One of my 'course aims' is to be able to classify the shell model energy levels in terms of quantum numbers l and n and explain how magic numbers arise.

I'm using this to help to understand it as well as lecture notes. http://hyperphysics.phy-astr.gsu.edu/hbase/nuclear/shell.html

I know that l is the 'letter' in the energy states (s=0, p=1 etc) and n is the number (as in lowest s level is 1, second lowest 2 etc).

The energy levels are split into groups, but how are these groups actually decided? Is there some formula which predicts this? (I'm on about both the energy levels before and after spin orbit coupling)

Thanks

 

[Bloodthunder]

Quantum mechanics, solving the atom.

 

[eXorikos]

It's basically the same process as in atomic physics. In atomic physics you have all electrons moving in a central potential caused by the nucleus. This causes the different quantum levels to appear.

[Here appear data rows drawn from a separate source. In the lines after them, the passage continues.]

(** ** Properties *)


(** opening is exclusive: in every reachable state, opening an interface
    that already has an open file fails (with [-EBUSY], or [-EIO] when the
    board does not identify itself) and changes neither the flags nor the use
    count; opening one that has none either succeeds or fails with [-EIO]. *)
Theorem open_exclusive (s0 s : st) (minor : Z) :
  sys_start s0 → rtc sys_step s0 s →
  ∃ r s', mrp_open minor s = Ret r s' ∧
    (plane_of minor ∈ files s → (r = - EBUSY ∨ r = - EIO) ∧ obs s' = obs s) ∧
    (plane_of minor ∉ files s → r = 0 ∨ r = - EIO).
Proof.
  intros Hs Hr. destruct (reachable_inv _ _ Hs Hr) as [H1 H2 H3 H4 H5].
  destruct (open_spec minor _ H2) as (r & s' & Ho & Hbusy & Hsame & _ & Hfree & _).
  rewrite H3 in Hbusy, Hfree. exists r, s'. split; [done|]. split; intros Hin.
  - specialize (Hbusy (bool_decide_eq_true_2 _ Hin)). split; [tauto|by apply Hsame].
  - by apply Hfree, bool_decide_eq_false_2.
Qed.

End Sys.

(** ** Instances *)

Definition start_sys : io simdev mrp_unit :=
  MkIo (flagged_unit 0x3)
    ((sim_board [] 0) <| sim_regs := λ r, match r with BID => 0x4126 | _ => 0 end |>) true [].

Lemma start_sys_ok : sys_start start_sys.
Proof.
  split_and!; [apply flagged_unit_inv; by_compute|done|done|by intros []].
Qed.

(** A sleep during which another process opens the control port, if it can. *)
Definition open_nap : nap (D:=simdev) (U:=mrp_unit) :=
  MkNap (λ s, match mrp_open 0x40 s with
              | Ret r s' => if r =? 0 then note (FileOpened 0x40) s' else s'
              | Stuck _ _ => s
              end) false.

Lemma open_nap_ok p : nap_ok (step_at 0) p open_nap.
Proof.
  intros s. cbn [open_nap nap_env]. destruct (mrp_open 0x40 s) as [r s'|] eqn:E; [|done].
  split; [by apply rtc_once, StepOpen|].
  apply open_files in E. destruct (r =? 0); rewrite ?files_opened, E; set_solver.
Qed.

(** The packet interface is opened; then a reset packet is written, and the
    control port is opened while [kmalloc] sleeps. *)
Definition reset_memory : kmalloc_out (D:=simdev) := MkKmallocOut [] [open_nap] (Some (replicate 8 0)).
(** C5: loading the driver always returns, whatever the firmware reports and
    whichever allocations fail, and every unit it marks valid is in a state
    from which the file operations and interrupts keep the driver's invariant
    (its buffers are allocated, nothing is open, nothing is in flight); the
    driver's operations are then registered under [mrp_major]. *)
Theorem init_starts_units (h : hst) :
  (∀ i j, (i < 4)%nat → (j < 4)%nat → unit_ptr i = unit_ptr j → i = j) → can_load unit_ptr h →
  ∃ h', load h = Ret 0 h' ∧
    ∀ i s, units h' !! i = Some s → has (flags (unit_of s)) MRPF_VALID = true →
      sys_start s ∧ 0 < mrp_major h' ∧
      get_chrfops (mrp_major h') (chrdevs h') = mrp_fops_ptr.
Proof.
  intros Hptr Hcl.
  pose proof (wp_mrp_init B high_memory kmem junk unit_ptr mrp_interrupt_ptr mrp_fops_ptr Hptr h Hcl) as Hw.
  unfold wp in Hw. destruct (load h) as [r h'|]; [|done]. destruct Hw as [-> [_ Hpost]].
  exists h'. split; [done|]. intros i s Hs Hv.
  destruct Hpost as [[Hq _]|(hr & Hld & _ & _ & Hm & Hreg)].
  - rewrite Forall_lookup in Hq. destruct (Hq i s Hs) as [Hbl _]. by rewrite (blank_invalid _ Hbl) in Hv.
  - pose proof (ld_ready _ _ _ _ Hld) as Hrd. rewrite Forall_lookup in Hrd. split; [by apply (Hrd i s Hs)|].
    split; [done|]. pose proof (tb_length _ _ (cl_table _ _ Hcl)) as Hl.
    destruct (register_any _ _ _ _ _ _ (eq_refl : 0 < MAX_CHRDEV) Hreg) as [[? _]|(Hr & _ & Htb)]; [lia|].
    unfold get_chrfops, get_fops. rewrite (proj2 (Z.ltb_lt _ _)) by lia.
    rewrite Htb, device_set, Z.eqb_refl by lia. done.
Qed.

(** a detected unit with memory for its two buffers is marked valid and its
    board enabled whether or not the driver got the interrupt line: when the
    line refuses a fast shared handler, [request_irq]'s error is taken for
    success, no handler is installed and no second request is made; when it
    accepts one, the second request is made and refused. *)
Theorem setup_ignores_irq_error (h : hst) (i : nat) (s : io D mrp_unit) :
  units h !! i = Some s → quiet s → flags (unit_of s) = MRPF_DETECT → irq_inv (irqs h) →
  kmem (nalloc h) = true → kmem (S (nalloc h)) = true →
  let r := request_irq (irq (unit_of s)) mrp_interrupt_ptr (Z.lor SA_INTERRUPT SA_SHIRQ) "MRP"
    (unit_ptr i) (kmem (S (S (nalloc h)))) (irqs h) in
  ∃ s' h', setup_unit kmem junk unit_ptr mrp_interrupt_ptr i h = Ret tt h' ∧
    units h' !! i = Some s' ∧ has (flags (unit_of s')) MRPF_VALID = true ∧
    irqs h' = r.2 ∧ (r.1 ≠ 0 → irqs h' = irqs h).
Proof.
  intros Hs Hq Hf Hirq K1 K2 r.
  pose proof (wp_setup_unit kmem junk unit_ptr mrp_interrupt_ptr i h s Hs Hq Hirq) as Hw.
  unfold wp in Hw. destruct (setup_unit _ _ _ _ _ _) as [[] h'|]; [|done].
  destruct Hw as (s' & k & l & x & ((Hu & _ & _ & Hx) & _) & _ & _ & _ & _ & Hfull).
  destruct (Hfull Hf K1 K2) as [Hv Hxr]. exists s', h'. split; [done|].
  split; [rewrite Hu; apply list_lookup_insert_eq; by eapply lookup_lt_Some|]. split; [done|].
  unfold first_request in Hxr. fold r in Hxr. split; [congruence|]. intros Hr.
  destruct Hq as [[_ [Hq0 _]] _].
  destruct (request_cases (irq (unit_of s)) mrp_interrupt_ptr (Z.lor SA_INTERRUPT SA_SHIRQ) "MRP"
    (unit_ptr i) (kmem (S (S (nalloc h)))) (irqs h) Hirq Hq0) as [_ [[_ Hc]|[Hc _]]]; [|done].
  fold r in Hc. congruence.
Qed.

(** C34: unloading the driver after loading it, whatever was found and whichever
    allocations failed, returns and leaves every interrupt line with the handlers
    it had before, every major number with the operations it had before, and no
    packet buffer allocated. *)
Theorem load_unload (h : hst) :
  (∀ i j, (i < 4)%nat → (j < 4)%nat → unit_ptr i = unit_ptr j → i = j) → mrp_fops_ptr ≠ 0 →
  can_load unit_ptr h →
  ∃ h1 h2, load h = Ret 0 h1 ∧ cleanup_module unit_ptr h1 = Ret tt h2 ∧
    (∀ j, line j → chain (irqs h2) j = chain (irqs h) j) ∧
    (∀ m, 0 ≤ m → get_chrfops m (chrdevs h2) = get_chrfops m (chrdevs h)) ∧
    live h2 = live h.
Proof.
  intros Hptr Hfops Hcl.
  pose proof (wp_mrp_init B high_memory kmem junk unit_ptr mrp_interrupt_ptr mrp_fops_ptr Hptr h Hcl) as Hw.
  unfold wp in Hw. destruct (load h) as [r h1|]; [|done]. destruct Hw as [-> [Hroom Hpost]].
  exists h1. unfold cleanup_module, mbind, M_bind, gets.
  destruct Hpost as [(_ & -> & Hi & Hc & Hl)|(hr & Hld & Hi & Hl & Hm & Hreg)].
  { exists h1. rewrite Hi, Hc, Hl. split_and!; done. }
  rewrite (proj2 (Z.eqb_neq _ _)) by lia.
  pose proof (wp_cleanup_units unit_ptr Hptr hr 4 0 h1 ltac:(lia)
    (loaded_unloading unit_ptr hr h1 Hld Hroom)) as Hw. unfold wp in Hw.
  destruct (for_each _ _ _) as [[] h2|]; [|done]. cbn [Nat.add] in Hw.
  pose proof (cl_table _ _ Hcl) as Htb. pose proof (tb_length _ _ Htb) as Hlen.
  destruct (register_any _ _ _ _ _ _ (eq_refl : 0 < MAX_CHRDEV) Hreg) as [[? _]|(Hr & Hfree & Hset)]; [lia|].
  destruct (ld_frame _ _ _ _ Hld) as (F1 & _ & _).
  rewrite (ul_chrdevs _ _ _ _ _ Hw), <-F1, Hset. unfold unregister_chrdev. rewrite unregister_set by done.
  eexists. split; [done|]. split; [reflexivity|]. cbn. split; [|split].
  - intros j Hj. rewrite <-Hi, <-(ul_others _ _ _ _ _ Hw j Hj). symmetry. apply list_filter_all.
    apply Forall_forall. intros a Ha Hour. unfold ours in Hour.
    apply list_elem_of_fmap in Hour as (i & Hd & Hin%elem_of_seq).
    destruct (lookup_lt_is_Some_2 (units h2) i) as [s Hs]; [rewrite (ul_len _ _ _ _ _ Hw); lia|].
    pose proof (ul_ours _ _ _ _ _ Hw i j s Hj Hs) as Hn. rewrite bool_decide_eq_false_2 in Hn by lia.
    cbn in Hn. assert (filter (of_unit unit_ptr i) (chain (irqs h2) j) = []) as Hnil
      by (apply nil_length_inv; lia).
    apply filter_nil_Forall in Hnil. rewrite Forall_forall in Hnil. by apply (Hnil a Ha).
  - intros m Hm0. unfold get_chrfops, get_fops. destruct (m <? MAX_CHRDEV); [|done].
    rewrite device_set by lia. destruct (Z.eqb_spec (mrp_major h1) m) as [<-|]; [|done]. by rewrite Hfree.
  - rewrite (ul_live _ _ _ _ _ Hw), drop_ge by (rewrite (ul_len _ _ _ _ _ Hw); lia). cbn. lia.
Qed.

End Properties.

(** ** Instances *)

Definition sample_ptr (i : nat) : Z := 0x100 + Z.of_nat i.

Definition sample_host (x : irq_state) : host simdev vm_host := {|
  units := replicate 4 (MkIo zero_unit (sim_board [] 0) true []);
  vm := (boot_vm, 0%nat); irqs := x; chrdevs := empty_table; mrp_major := 0;
  proc_mrp := false; nalloc := 0; live := 0;
|}.

Lemma sample_ptr_inj i j : (i < 4)%nat → (j < 4)%nat → sample_ptr i = sample_ptr j → i = j.
Proof. unfold sample_ptr. lia. Qed.

Lemma sample_can_load :
  can_load (V:=vm_host) (H0:=sample_mapper) sample_ptr (sample_host (init_IRQ irqs_init)).
Proof.
  split.
  - split; [exact boot_vm_inv|]. by vm_compute.
  - done.
  - by repeat constructor.
  - exact init_inv.
  - exact empty_table_ok.
  - assert (Hall : Forall (λ j, Forall (λ a, ¬ ours sample_ptr a) (chain (init_IRQ irqs_init) j))
      (seqZ 0 16)) by by_compute.
    intros j Hj. rewrite Forall_forall in Hall. apply Hall, elem_of_seqZ. unfold line in Hj. lia.
  - done.
Qed.

Lemma init_starts_units_witness :
  ∃ h' s, mrp_init (H0:=sample_mapper) sample_bios 0x1000000 (λ _, true) (λ _ _, 0) sample_ptr 7 9
      (sample_host (init_IRQ irqs_init)) = Ret 0 h' ∧
    units h' !! 0%nat = Some s ∧ sys_start s ∧ get_chrfops (mrp_major h') (chrdevs h') = 9.
Proof.
  destruct (init_starts_units (H0:=sample_mapper) sample_bios 0x1000000 (λ _, true) (λ _ _, 0)
    sample_ptr 7 9 (sample_host (init_IRQ irqs_init)) sample_ptr_inj sample_can_load) as (h' & E & Hs).
  destruct (units h' !! 0%nat) as [s|] eqn:Es; [|by vm_compute in E; injection E as <-].
  assert (Hv : has (flags (unit_of s)) MRPF_VALID = true)
    by (vm_compute in E; injection E as <-; vm_compute in Es; injection Es as <-; by vm_compute).
  destruct (Hs 0%nat s Es Hv) as (H1 & _ & H2). exists h', s. split_and!; done.
Defined.

(** A detected unit on line 13, which the coprocessor's handler does not share. *)
Definition coprocessor_host : host simdev vm_host :=
  (sample_host (init_IRQ irqs_init))
    <| units := [MkIo (zero_unit <| flags := MRPF_DETECT |> <| irq := 13 |>) (sim_board [] 0) true []] |>.
(** * Channel state synchronisation of stream-chat-react

    A shallow embedding of [src/components/Channel/Channel.js] (the
    [ChannelInner] component: its hooks state, its handlers and its
    asynchronous actions) and of the status logic of
    [src/components/Message/MessageTeam.tsx] ([MessageTeamStatus]).

    Conventions of the embedding:
    - a JavaScript object is a record, an optional property is an [option];
    - [channel.state] is the mutable store of the chat SDK; it is a field
      of the [World] and every handler reads it at the moment it runs;
    - the values a React callback closes over ([messages], [thread],
      [loadingMore], ...) are passed explicitly as the render [Hooks] the
      callback was created in, separately from the live [World];
    - an [async] function is a [Proc]: it returns, throws, or suspends on a
      backend call with a continuation that is resumed in the world of the
      moment the backend answers. *)

From stdpp Require Import base strings list gmap pretty.
From Stdlib Require Import ZArith Lia.

Local Open Scope Z_scope.
Local Open Scope string_scope.

(** ** JavaScript values *)

(** Truthiness of a string: only the empty string is falsy. *)
Definition truthy (s : string) : bool := bool_decide (s ≠ "").

(** Truthiness of an optional string property ([undefined] is falsy). *)
Definition truthy_opt (o : option string) : bool :=
  match o with
  | Some s => truthy s
  | None => false
  end.

(** [s || null] on a string. *)
Definition or_null (s : string) : option string :=
  if truthy s then Some s else None.

(** ** Messages *)

Inductive Status := sending | received | failed.

#[global] Instance Status_eq_dec : EqDecision Status.
Proof. solve_decision. Defined.

Module User.
Record t := mk { id : string; name : string; image : string }.

#[global] Instance eq_dec : EqDecision t.
Proof. solve_decision. Defined.
End User.

Module Message.
Record t := mk {
  id : string;
  text : string;
  html : string;
  type : string;
  status : Status;
  user : User.t;
  created_at : Z;
  attachments : list string;
  mentioned_users : list string;
  reactions : list string;
  parent_id : option string;
  show_in_channel : bool;
}.

#[global] Instance eq_dec : EqDecision t.
Proof. solve_decision. Defined.

(** The object spread [{ ...m, status: st }]. *)
Definition with_status (m : t) (st : Status) : t :=
  {| id := id m; text := text m; html := html m; type := type m;
     status := st; user := user m; created_at := created_at m;
     attachments := attachments m; mentioned_users := mentioned_users m;
     reactions := reactions m; parent_id := parent_id m;
     show_in_channel := show_in_channel m |}.
End Message.

(** ** The channel state store of the SDK ([channel.state])

    The store is an object of the [stream-chat] package; only its calls
    appear in the component.  Its three mutations are modelled from the
    specification of the store (section 4.1). *)

Module ChannelState.
Record t := mk {
  messages : list Message.t;
  threads : gmap string (list Message.t);
  watchers : gmap string User.t;
  read : gmap string (Z * User.t);
  typing : gmap string string;
  members : gmap string User.t;
  watcher_count : nat;
}.

(** [threads[key] || []]: a thread array is always truthy, so the
    alternative is taken exactly when the property is missing.  The map
    is keyed by the identifiers of the parent messages.  With a missing
    [parent_id] JavaScript reads the property named ["undefined"], which is
    no message identifier: the lookup finds no thread. *)
Definition thread_of (s : t) (key : option string) : list Message.t :=
  default [] (key ≫= λ k, threads s !! k).

(** Order key of the store: creation time, ties broken by identifier. *)
Definition before (a b : Message.t) : bool :=
  (Message.created_at a <? Message.created_at b)%Z
  || ((Message.created_at a =? Message.created_at b)%Z
      && String.ltb (Message.id a) (Message.id b)).

Fixpoint insert_sorted (m : Message.t) (l : list Message.t) : list Message.t :=
  match l with
  | [] => [m]
  | x :: r => if before m x then m :: x :: r else x :: insert_sorted m r
  end.

Definition has_id (i : string) (l : list Message.t) : bool :=
  existsb (λ x, bool_decide (Message.id x = i)) l.

Definition replace_by_id (m : Message.t) (l : list Message.t) : list Message.t :=
  map (λ x, if bool_decide (Message.id x = Message.id m) then m else x) l.

(** Modelled from the spec: the list insertion behind
    [channel.state.addMessageSorted], which is not part of the sources.
    "Inserts a message keeping sort order by creation time with ties
    broken by identifier; if a message with the same identifier already
    exists, it is replaced in place (preserves position)." *)
Definition addOrReplace (m : Message.t) (l : list Message.t) : list Message.t :=
  if has_id (Message.id m) l then replace_by_id m l else insert_sorted m l.

(** Modelled from the spec: [channel.state.addMessageSorted], which is
    not part of the sources.  The component documents the call as "this
    adds to both the main channel state as well as any reply threads":
    the message enters the main sequence and, when it has a parent, the
    reply sequence of that parent. *)
Definition addMessageSorted (m : Message.t) (s : t) : t :=
  {| messages := addOrReplace m (messages s);
     threads :=
       match Message.parent_id m with
       | Some p =>
           if truthy p
           then <[p := addOrReplace m (default [] (threads s !! p))]> (threads s)
           else threads s
       | None => threads s
       end;
     watchers := watchers s; read := read s; typing := typing s;
     members := members s; watcher_count := watcher_count s |}.

Definition without_id (i : string) (l : list Message.t) : list Message.t :=
  filter (λ x, Message.id x ≠ i) l.

(** Modelled from the spec: [channel.state.removeMessage], which is not
    part of the sources.  "[remove] deletes by identifier from both the
    main sequence and any thread sequence that contains it." *)
Definition removeMessage (m : Message.t) (s : t) : t :=
  {| messages := without_id (Message.id m) (messages s);
     threads := without_id (Message.id m) <$> threads s;
     watchers := watchers s; read := read s; typing := typing s;
     members := members s; watcher_count := watcher_count s |}.
(** * Session-and-view controller of the task manager front end

    A shallow embedding of [src/frontend/app.js]: the bearer token, the
    [localStorage] entry that persists it, the two panels, the rendered task
    list, and the five event handlers with the initialisation code.

    The handlers are asynchronous; each one is modelled as a function of the
    outcomes of the [fetch] calls it awaits, run to completion.  A handler
    body is written in a small state-and-exception monad in which, as in
    JavaScript, the mutations made before a [throw] survive it. *)

From Stdlib Require Import String Ascii List Bool ZArith.
Import ListNotations.
Local Open Scope string_scope.
Local Open Scope Z_scope.

Set Warnings "-register-all".

(** ** JavaScript values coming out of [JSON.parse] *)

(** The values the program handles: [null], [undefined] (the result of
    reading a missing property), and what [response.json()] can produce.
    A number is carried as the text [Number::toString] gives for it, since
    the program only ever converts numbers to strings or tests them for
    truthiness.  An object is the list of its own properties, looked up
    from the front.  Strings hold the UTF-8 bytes of the text. *)
Inductive jsval : Type :=
| JUndefined
| JNull
| JBool (b : bool)
| JNum (repr : string)
| JStr (s : string)
| JArr (items : list jsval)
| JObj (props : list (string * jsval)).

Inductive js_error : Type :=
| NetworkError   (* fetch rejected *)
| SyntaxError    (* response.json() on a malformed body *)
| TypeError.

Fixpoint own_prop (k : string) (props : list (string * jsval)) : option jsval :=
  match props with
  | [] => None
  | (k', v) :: rest => if String.eqb k k' then Some v else own_prop k rest
  end.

In nuclear physics you can do the same. It is possible to use mean field theory on all the nucleons. This means that every nucleon moves in a potential caused by all the other nucleons. Averaging this for every nucleon gives a very different, but still central, potential problem. This can be solved assuming some shapes for the potential like Woods Saxon potential or square well. Again some quantum levels appear for the nucleons. That's why it is called the nuclear shell model.

 

[UniPhysics90]

Thanks guys, I guess I'll just learn the splitting of the first few levels so I can draw the diagram if required.

 

[eXorikos]

The first levels are easily calculated using simple potential models. The larger magic number are harder, because for more nucleons the potential gets adjusted and so do the magic numbers if you use a simple harmonic oscillator for example.